There was a time not too long ago when invasive advertising meant static one-dimensional roadside billboards, awkward product placement in television and movies, and a handful of junk mail. Now thanks to Big Data, smartphones, and eager advertisers, things are about to get a lot more up close and personal.
The allure of invasive marketing is always the same. Find new ways and new technologies that allow you to get in front of prospective customers and you’ll build brand awareness, sell more stuff, and beat your competition to the punch. It sounds simple enough until the advertising starts to get annoying.
Take for example what’s playing out in Pittsburgh. If all goes according to plan, city-owned property such as public works uniforms, parking meters, park pavilions, and vehicles could become prime real estate for advertisements from private companies. I don’t know about you, but the idea of advertisements on uniforms and parking meters seems a bit much. I understand a lot of municipalities need money and companies want to reach more customers—but I’m sure there are better ways than turning more city-property into moving billboards.
Along with invasive signage and digital displays, location-based marketing companies continue to look for new ways to push advertisements to anyone within earshot. Although the idea of receiving valuable discounts and coupons might seem tempting at the time, are current and prospective customers really going to want to turn their smartphones into repositories for dozens of unwanted promotions just to save a few bucks? As a consumer, it’s already annoying enough to "x" out of pop-up ads on mobile sites that hijack my display for five or so seconds without having my smartphone targeted by opportunistic retailers. As a small business owner, I know I don’t want to be "that" marketer.

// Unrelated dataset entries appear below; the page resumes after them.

(** * colorblend: gradient progress, hue paths and rendering

    A shallow embedding of the two command-line programs held in [main.go]
    (the cobra command and the flag-package command) together with the
    properties of their progress mapping, hue-delta selection, channel
    clamping, validation and rendering loop.  The third program of the
    file, the plain RGB filter, is not embedded: its [hexToRGB] assigns the
    [int64] results of [strconv.ParseInt] to [int] variables, so that
    program does not compile.

    Numbers.  There are two layers.  In the first one a [float64] value is
    the rational it denotes and [+], [-], [*], [/] are the exact field
    operations; two floats are equal when they are [==].  [math.Round],
    [math.Mod], [math.Max] and [math.Min] are written out with their Go
    semantics on finite values (round half away from zero, remainder with
    the sign of the dividend).  The rendering loops, the hue arithmetic and
    the channel conversion are embedded in this layer, and the properties
    stated over it are ranges, orders, signs and exact end values.  In the
    second layer, module [Binary64], the progress computations are repeated
    with every operation rounded to the nearest binary64 value; what
    depends on that rounding, the level a quantized progress falls on, is
    stated there.  NaN and the infinities have no counterpart in either
    layer.  Go's [int] values are slice lengths, loop indices and a flag
    value that is only compared and converted, so they are plain [Z].

    Text.  A line is a [list rune] as produced by [[]rune(string(lineBytes))];
    standard output is the sequence of code points written to it. *)

From Stdlib Require Import ZArith QArith Qround Qabs String Ascii List Bool.
From Stdlib Require Import Qpower Lia Lqa DecimalString.
Import ListNotations.
(** * Loan schedules and effective interest rates

    A shallow embedding of [hazel.py] (the amortisation schedule and its
    payment search) and of [eirmodelling.py] (discounting of dated cash
    flows and extraction of the effective rate), followed by the properties
    proved about them.

    Python's [float] and numpy's [float64] are IEEE 754 binary64 numbers:
    they are modelled by Rocq's primitive floats, whose operations are the
    same correctly rounded ones, so that the model evaluates to the very
    numbers the program computes.  Exceptions are values of type [exn];
    a function that may raise returns a [result]. *)

From Stdlib Require Import ZArith List String Floats Uint63 Bool Lia.
From Stdlib Require Import Permutation Sorted.
Import ListNotations.

Set Warnings "-inexact-float".

(** ** Python values, exceptions and results *)

Module Py.

Inductive exn : Type :=
| KeyError (key : string)
| AttributeError (attr : string)
| ValueError (msg : string)
| ZeroDivisionError
| IndexError
| RuntimeError (msg : string).

Inductive result (A : Type) : Type :=
| Ok (a : A)
| Raise (e : exn).

Arguments Ok {A} a.
Arguments Raise {A} e.

Definition bind {A B : Type} (r : result A) (k : A -> result B) : result B :=
  match r with
  | Ok a => k a
  | Raise e => Raise e
  end.

(** [l[i]] for a list and a natural index. *)
Definition getitem {A : Type} (l : list A) (i : nat) : result A :=
  match nth_error l i with
  | Some a => Ok a
  | None => Raise IndexError
  end.

(** [float(z)] for an integer: the nearest binary64 number. *)
Definition float_of_Z (z : Z) : float :=
  if (z <? 0)%Z
  then PrimFloat.opp (PrimFloat.of_uint63 (Uint63.of_Z (- z)))
  else PrimFloat.of_uint63 (Uint63.of_Z z).

(** [x ** y] on numpy floats is the C library's [pow].  IEEE 754 and C99
    (Annex F) fix two families of its values exactly: [pow(x, 0) = 1] and
    [pow(1, y) = 1], for every [x] and [y], NaN included.  The rest is
    the platform's, and stays a parameter [libm_pow] of the model. *)
Definition np_power (libm_pow : float -> float -> float) (x y : float) : float :=
  if (y =? 0)%float then 1%float
  else if (x =? 1)%float then 1%float
  else libm_pow x y.

(** For the examples: a [libm_pow] that answers NaN, in place of the
    platform's.  Where an example is evaluated to a number, it is stated
    for every [libm_pow] instead. *)
Definition libm_unavailable : float -> float -> float := fun _ _ => nan.

(** [a.sum()] for a numpy array of floats is numpy's pairwise summation,
    added to the additive identity the reduction starts from. *)

(** [for (i = 0; i < n; i++) res += a[i]] *)
Definition add_all (res : float) (a : list float) : float :=
  fold_left PrimFloat.add a res.

(** Eight running sums, the element [i] going into the sum [i mod 8]
    while eight elements are left; the eight are then added two by two,
    and the elements left over one after the other. *)
Fixpoint add_blocks (r0 r1 r2 r3 r4 r5 r6 r7 : float) (a : list float) : float :=
  match a with
  | x0 :: x1 :: x2 :: x3 :: x4 :: x5 :: x6 :: x7 :: rest =>
      add_blocks (r0 + x0) (r1 + x1) (r2 + x2) (r3 + x3)
                 (r4 + x4) (r5 + x5) (r6 + x6) (r7 + x7) rest
  | _ =>
      add_all (((r0 + r1) + (r2 + r3)) + ((r4 + r5) + (r6 + r7))) a
  end%float.
(** [g.find("./{ns}tag")]: the first direct child with that tag, for a
    tag that is a plain name, as the literals the code passes; a tag
    that holds path syntax ([*], [/], a predicate) is outside the
    model. *)
Definition get_first (g : Element) (t : string) : option Element :=
  List.find (fun c => String.eqb (tag c) (NS_SVG +:+ t)) (children g).

(** [len(g.findall("./{ns}tag"))], for a plain tag name likewise. *)
Definition count_tags (g : Element) (t : string) : nat :=
  length (List.filter (fun c => String.eqb (tag c) (NS_SVG +:+ t)) (children g)).

Definition get_title (g : Element) : option string :=
  match get_first g "title" with
  | Some title_el => text title_el
  | None => None
  end.

Definition get_text (g : Element) : option string :=
  match get_first g "text" with
  | Some text_el => text text_el
  | None => None
  end.

Definition is_tag (g : Element) (t : string) : bool :=
  String.eqb (tag g) (svg_tag t).

End SVG.

(** ** mx/Curve.py *)

(** A Python [complex]: the point [(real, imag)]. *)
Record complex : Type := Complex { real : Q; imag : Q }.

(** [a == b] on complex numbers. *)
Definition complex_eqb (a b : complex) : bool :=
  Qeq_bool (real a) (real b) && Qeq_bool (imag a) (imag b).

(** Numeric equality of points, as a proposition. *)
Definition ceq (a b : complex) : Prop :=
  (real a == real b)%Q /\ (imag a == imag b)%Q.

Definition of_complex (z : complex) : pyval := VComplex (real z) (imag z).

Here’s the thing: if you saturate and over-stimulate customers with messaging, they are going to reach a point where it all becomes white noise. It happened to direct mail (now referred to universally as "junk mail"), it’s happening to social media, and if history repeats itself, it will soon happen with invasive marketing.
People don’t want to be pitched to around the clock. There’s a time and a place for advertising and that’s usually not the time when I’m forking over money to pay for parking or walking by a random business. If you try and force your message it’s going to feel forced and, at some point, people will start to tune you out.
I know it can be tempting to embrace the latest technologies to get your business and your products and services in front of more customers. But if you’re going to be successful, the messaging and the method have to make sense. If not, you’re just creating more spam for people to ignore—a point echoed by Mike Volpe, CMO of inbound marketing juggernaut HubSpot.
"Consumers have significantly more options to block out spammy advertising, whether by using Priority Inbox on their Gmail or fast forwarding through commercials on their favorite shows," Volpe writes. "The reaction of many brands has been to seek out new, louder, and more invasive mediums for marketing messages, but we believe the marketing that will win the hearts and minds of customers is inbound marketing, which leverages remarkable content and personalized offers to create marketing that's relevant, targeted, and intersects with the customers needs and lifestyles instead of interrupting it."
You don’t have to be an inbound marketing expert to "get it." If you want to create non-invasive marketing campaigns that are interesting and relevant, just talk to your customers. What types of information/advertisements/deals/promotions are they typically drawn to? What is it about them that piques their interest? How frequently would they like to be contacted? Once you’re able to gain actionable insights from your target audience, you can map out your marketing strategy without having to worry about being totally annoying and ineffective.